Friday, December 21, 2007

My Inspiring Reads of 2007

Geez, has it been a whole month since I last posted? Well, at least that's proof I'm not addicted to blogging. Any more, that is.


It's been a momentous reading year for me, thanks to the 2 hours I spend daily on the subway. And since my focus here is on what resonated for me, I'll talk about these books from memory.


I'm not a journalist, I'm not factchecking, and I'm not writing your bleeping term paper for you either. (So HA! all you dot-edu-ers in my web stats, all searching for book reviews you can turn into plagiarized schoolwork. Do other bloggers have this problem?)


So here's what I read and loved and remembered in 2007, not counting books by people I know, where my reading pleasure was tainted by bias.




LET THE NORTHERN LIGHTS ERASE YOUR NAME. Vendela Vida is almost a miniaturist.

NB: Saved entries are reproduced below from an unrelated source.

(** X29. For a needle that is not empty, [nthIndexOf(hay, needle, n)] is the
    position of the [n]-th occurrence of the needle in [hay], and [-1] when
    there are fewer than [n] occurrences. *)
Theorem nthIndexOf_is_nth_occurrence (hay needle : jsstring) (n : nat) :
  needle <> [] -> nthIndexOf hay needle n = nthPosition hay needle n.
Proof.
  intros Hne. destruct n as [|k]; [reflexivity|].
  unfold nthIndexOf, nthPosition.
  change (-1)%Z with (Z.of_nat 0 - 1)%Z at 1.
  apply (nthIndexOfFrom_spec hay needle k 0 [] (positions hay needle) Hne eq_refl).
  - intros b [].
  - intros a _. lia.
Qed.

End NthOccurrence.

Lemma nthIndexOf_is_nth_occurrence_witness :
  Linker.nthIndexOf (nl ++ js "## One" ++ nl ++ js "text" ++ nl ++ js "## Two" ++ nl)
    Linker.H2 2
  = Occurrences.nthPosition
      (nl ++ js "## One" ++ nl ++ js "text" ++ nl ++ js "## Two" ++ nl) Linker.H2 2.
Proof.
  apply (nthIndexOf_is_nth_occurrence
           (nl ++ js "## One" ++ nl ++ js "text" ++ nl ++ js "## Two" ++ nl) Linker.H2 2).
  discriminate.
Defined.
Lemma switch_cases_branches (prev next : bb_ptr) (l : list ast_stmt_t) :
  forall t t' b0,
    bb t = Some b0 -> b0 <> prev ->
    (prev < next_bb_id t)%nat -> (b0 < next_bb_id t)%nat ->
    bb_stmts (blocks t b0) = [] -> bb_pgbacks (blocks t b0) = [] ->
    ~ In prev (labels_under_cases l) ->
    switch_cases_ stmt_trans (Some prev) next l t = Ok t' ->
    exists targets,
      List.length targets = List.length l /\
      bb_brs (blocks t' prev)
      = bb_brs (blocks t prev) ++ case_branches l targets /\
      StronglySorted lt targets /\
      Forall (fun tg => b0 <= tg)%nat targets /\
      (next_bb_id t <= next_bb_id t')%nat /\
      (forall d, nth 0 targets d = match l with [] => d | _ :: _ => b0 end) /\
      (forall x, (x < next_bb_id t)%nat -> x <> b0 -> x <> prev ->
                 ~ In x (labels_under_cases l) ->
                 blocks t' x = blocks t x) /\
      (forall i c tg,
          nth_error l i = Some c -> nth_error targets i = Some tg ->
          case_body_in prev
            (bb_brs (blocks t prev)
               ++ case_branches (firstn (S i) l) (firstn (S i) targets))
            (skipn (S i) l) c tg (nth (S i) targets next) t').
Proof.
  induction l as [| e r IH];
    intros t t' b0 Hb Hne Hprev Hb0 Hst0 Hpg0 Hlab H.
  - cbn in H. injection H as <-. exists []. cbn.
    rewrite app_nil_r.
    split; [reflexivity |]. split; [reflexivity |].
    split; [constructor |]. split; [constructor |]. split; [lia |].
    split; [reflexivity |]. split; [reflexivity |].
    intros [| i] c tg Hc; discriminate Hc.
  - rewrite switch_cases_cons in H.
    destruct e as [ | | | | | | hd val ss | | | | | | ]; try discriminate.
    rewrite Hb in H. inv_bind H. cbn in E. injection E as <-.
    inv_bind H. inv_bind H.
    set (L := labels_under_cases (STMT_CASE hd val ss :: r)) in *.
    set (s1 := set_blocks _ t) in *.
    set (s1' := match val with
                | Some v => lower exp_trans v s1
                | None => s1
                end) in *.
    assert (Hbs1 : bb s1 = Some b0) by exact Hb.
    assert (Hbb1 : bb s1' = Some b0).
    { subst s1'. destruct val; [rewrite lower_bb |]; exact Hb. }
    assert (Hn1 : next_bb_id s1' = next_bb_id t).
    { subst s1'. destruct val; [rewrite lower_next_bb_id |]; reflexivity. }
    assert (Hbrs0 : bb_brs (blocks s1 prev)
                    = bb_brs (blocks t prev) ++ [mk_br val b0]).
    { subst s1. cbn. rewrite upd_same. reflexivity. }
    assert (Hbrs1 : bb_brs (blocks s1' prev)
                    = bb_brs (blocks t prev) ++ [mk_br val b0]).
    { rewrite <- Hbrs0. subst s1'.
      destruct val as [v |];
        [destruct (lower_blocks exp_trans v s1 prev) as (_ & -> & _) |];
        reflexivity. }
    assert (Hoth1 : forall x, x <> b0 -> x <> prev ->
                              blocks s1' x = blocks t x).
    { intros x Hxb Hxp.
      assert (Hs1 : blocks s1 x = blocks t x).
      { subst s1. cbn. rewrite upd_other by assumption. reflexivity. }
      rewrite <- Hs1. subst s1'. destruct val as [v |]; [| reflexivity].
      apply lower_blocks. rewrite Hbs1. congruence. }
    pose proof (labels_under_cases_every _ L (incl_refl _)) as HE.
    inversion HE as [| ? ? HEss HEr]; subst. cbn [under_case] in HEss.
    pose proof (frame_inv_refl L s1') as HF.
    rewrite Hn1, Hbb1 in HF.
    eapply (fi_stmts L (next_bb_id t) (Some b0) (blocks s1') ss) in HF;
      [| apply Forall_forall; intros y _; apply stmt_trans_frame
       | exact HEss | exact E].
    pose proof (fi_next _ _ _ _ _ _ _ HF) as Hn01.
    pose proof (case_close_blocks _ _ _ _ E0) as Hclose.
    eapply fi_case_close in HF; [| exact E0].
    assert (Hblk3 : blocks t1 prev = blocks s1' prev).
    { apply (fi_blocks _ _ _ _ _ _ _ HF); [exact Hprev | congruence |].
      exact Hlab. }
    assert (Hfr1 : forall x, (x < next_bb_id t)%nat -> x <> b0 -> x <> prev ->
                             ~ In x L -> blocks t1 x = blocks t x).
    { intros x Hx Hxb Hxp HxL. rewrite <- (Hoth1 x Hxb Hxp).
      apply (fi_blocks _ _ _ _ _ _ _ HF); [exact Hx | congruence | exact HxL]. }
    assert (Hst1 : bb_stmts (blocks s1 b0) = [] /\
                   bb_pgbacks (blocks s1 b0) = []).
    { subst s1. cbn. rewrite upd_other by assumption. split; assumption. }
    assert (Hbody : stmts_trans (case_stmts (STMT_CASE hd val ss))
                                (lower_case_val (STMT_CASE hd val ss) s1)
                    = Ok t0) by exact E.
    destruct r as [| x r'].
    + cbn in H. injection H as <-. exists [b0].
      split; [reflexivity |].
      split; [cbn; rewrite Hblk3, Hbrs1; reflexivity |].
      split; [repeat constructor |]. split; [repeat constructor |].
      split; [apply (fi_next _ _ _ _ _ _ _ HF) |].
      split; [reflexivity |]. split; [exact Hfr1 |].
      intros [| i] c tg Hc Htg.
      * cbn in Hc, Htg. injection Hc as <-. injection Htg as <-.
        exists s1, t0.
        split; [exact Hbs1 |]. split; [exact Hb0 |].
        split; [apply Hst1 |]. split; [apply Hst1 |].
        split; [exact Hbrs0 |]. split; [exact Hbody |].
        intros y Hy _ _. apply Hclose. exact Hy.
      * cbn in Hc. destruct i; discriminate Hc.
    + destruct (case_close_fresh _ _ _ _ _ E0) as (Hbb3 & Hn3 & Hst3 & Hpg3).
      assert (HlabR : incl (labels_under_cases (x :: r')) L)
        by apply labels_under_cases_cons.
      destruct (IH t1 t' (next_bb_id t0))
        as (tgs & Hlen & Hbrs & Hs & Hge & Hn & Hhd & Hfr & Hbd);
        try assumption; try lia.
      { intros Hin. apply Hlab. apply HlabR. exact Hin. }
      exists (b0 :: tgs). cbn [List.length] in Hlen.
      split; [cbn [List.length]; lia |].
      split.
      { cbn [case_branches combine map fst snd].
        fold (case_branches (x :: r') tgs).
        rewrite Hbrs, Hblk3, Hbrs1, <- app_assoc. reflexivity. }
      split.
      { constructor; [exact Hs |].
        eapply Forall_impl; [| exact Hge]. cbn. intros; lia. }
      split.
      { constructor; [lia |].
        eapply Forall_impl; [| exact Hge]. cbn. intros; lia. }
      split; [lia |]. split; [reflexivity |].
      split.
      { intros y Hy Hyb Hyp HyL. rewrite <- (Hfr1 y Hy Hyb Hyp HyL).
        apply Hfr; [lia | lia | exact Hyp |].
        intros Hin. apply HyL. apply HlabR. exact Hin. }
      intros [| i] c tg Hc Htg.
      * cbn in Hc, Htg. injection Hc as <-. injection Htg as <-.
        exists s1, t0.
        split; [exact Hbs1 |]. split; [exact Hb0 |].
        split; [apply Hst1 |]. split; [apply Hst1 |].
        split; [exact Hbrs0 |]. split; [exact Hbody |].
        intros y Hy Hyp HyL.
        change (nth 1 (b0 :: tgs) next) with (nth 0 tgs next).
        rewrite Hhd, <- (Hclose y Hy).
        apply Hfr; [lia | lia | exact Hyp | exact HyL].
      * cbn [nth_error] in Hc, Htg.
        specialize (Hbd i c tg Hc Htg).
        rewrite Hblk3, Hbrs1, <- app_assoc in Hbd.
        exact Hbd.
Qed.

This slim novel, the story of a mourning American woman's journey to Lapland, has some of the cleanest, freshest, most compact language I have ever seen. Don't rush through it, though it moves quickly. Savor the cool, tiny chapters and mirrored metaphors. Her precision is rare. This author deserves more attention than she gets.




PAINT IT BLACK. Janet Fitch's fat Los Angeles novel is almost the anti-Vida. Another mourning character with a need for mothering. Only this time a hot, dry landscape, and hot language to go with it. Lush, big narrative chapters, deep character study. The troubled, druggie protag stayed with me long after I put the book down. And I adore Fitch's LA--it resembles the LA I've known and visited more than anything else I've read.



NO ONE BELONGS HERE MORE THAN YOU. Miranda July has nailed the square peg thing. The characters in her acclaimed short stories are hopelessly needy and lacking in social skills. Readers are left with a melancholy longing to connect with other human beings, and a dark conviction that this connection will never live up to expectations. Oh yeah, and it's funny. July's ear for dialogue is one of a kind.





SAFEKEEPING and A THREE DOG LIFE. I am in love with these books. Abigail Thomas has changed the way I think about memoir. She's dispensed with the notion of the singular narrative arc, and tells her life the way real people tell stories on themselves--in fragments, with tangents, and echoes, and repetition, and reframed events, and strategic omissions. SAFEKEEPING tells of her second marriage, and A THREE DOG LIFE tells of her third. Tragedy and bad luck all over the place, but they teach gratitude. I want to write like her when I grow up.




MILK. Darcey Steinke's take on religious phenomena is striking and refreshing, in a world where most literature with spiritual subject matter is either party-line-religious or angry-atheist. In the world of this novel, seeing God is a mystical gift, but we're never quite sure if mental illness doesn't play a role too. Members of the clergy are troubled human beings, with sexual urges, vocational doubts, and conscience.





FUN HOME. Alison Bechdel's graphic memoir made me weep on the subway. And also made me cover the page, riding the train with the Flatbush God Squad, suddenly aware I was looking at pictures of girls in flagrante. Told episodically, it's a bittersweet gay coming-out story. Sweet, the way Bechdel's inner lesbian light goes off from reading French women's literature. Sad, the way her father lived a life in the closet, which turned him into a ball of angst, a difficult person to live with. Brilliant drawings of her childhood homestead, a fixer-upper Victorian, with markers of the 1970's tossed in.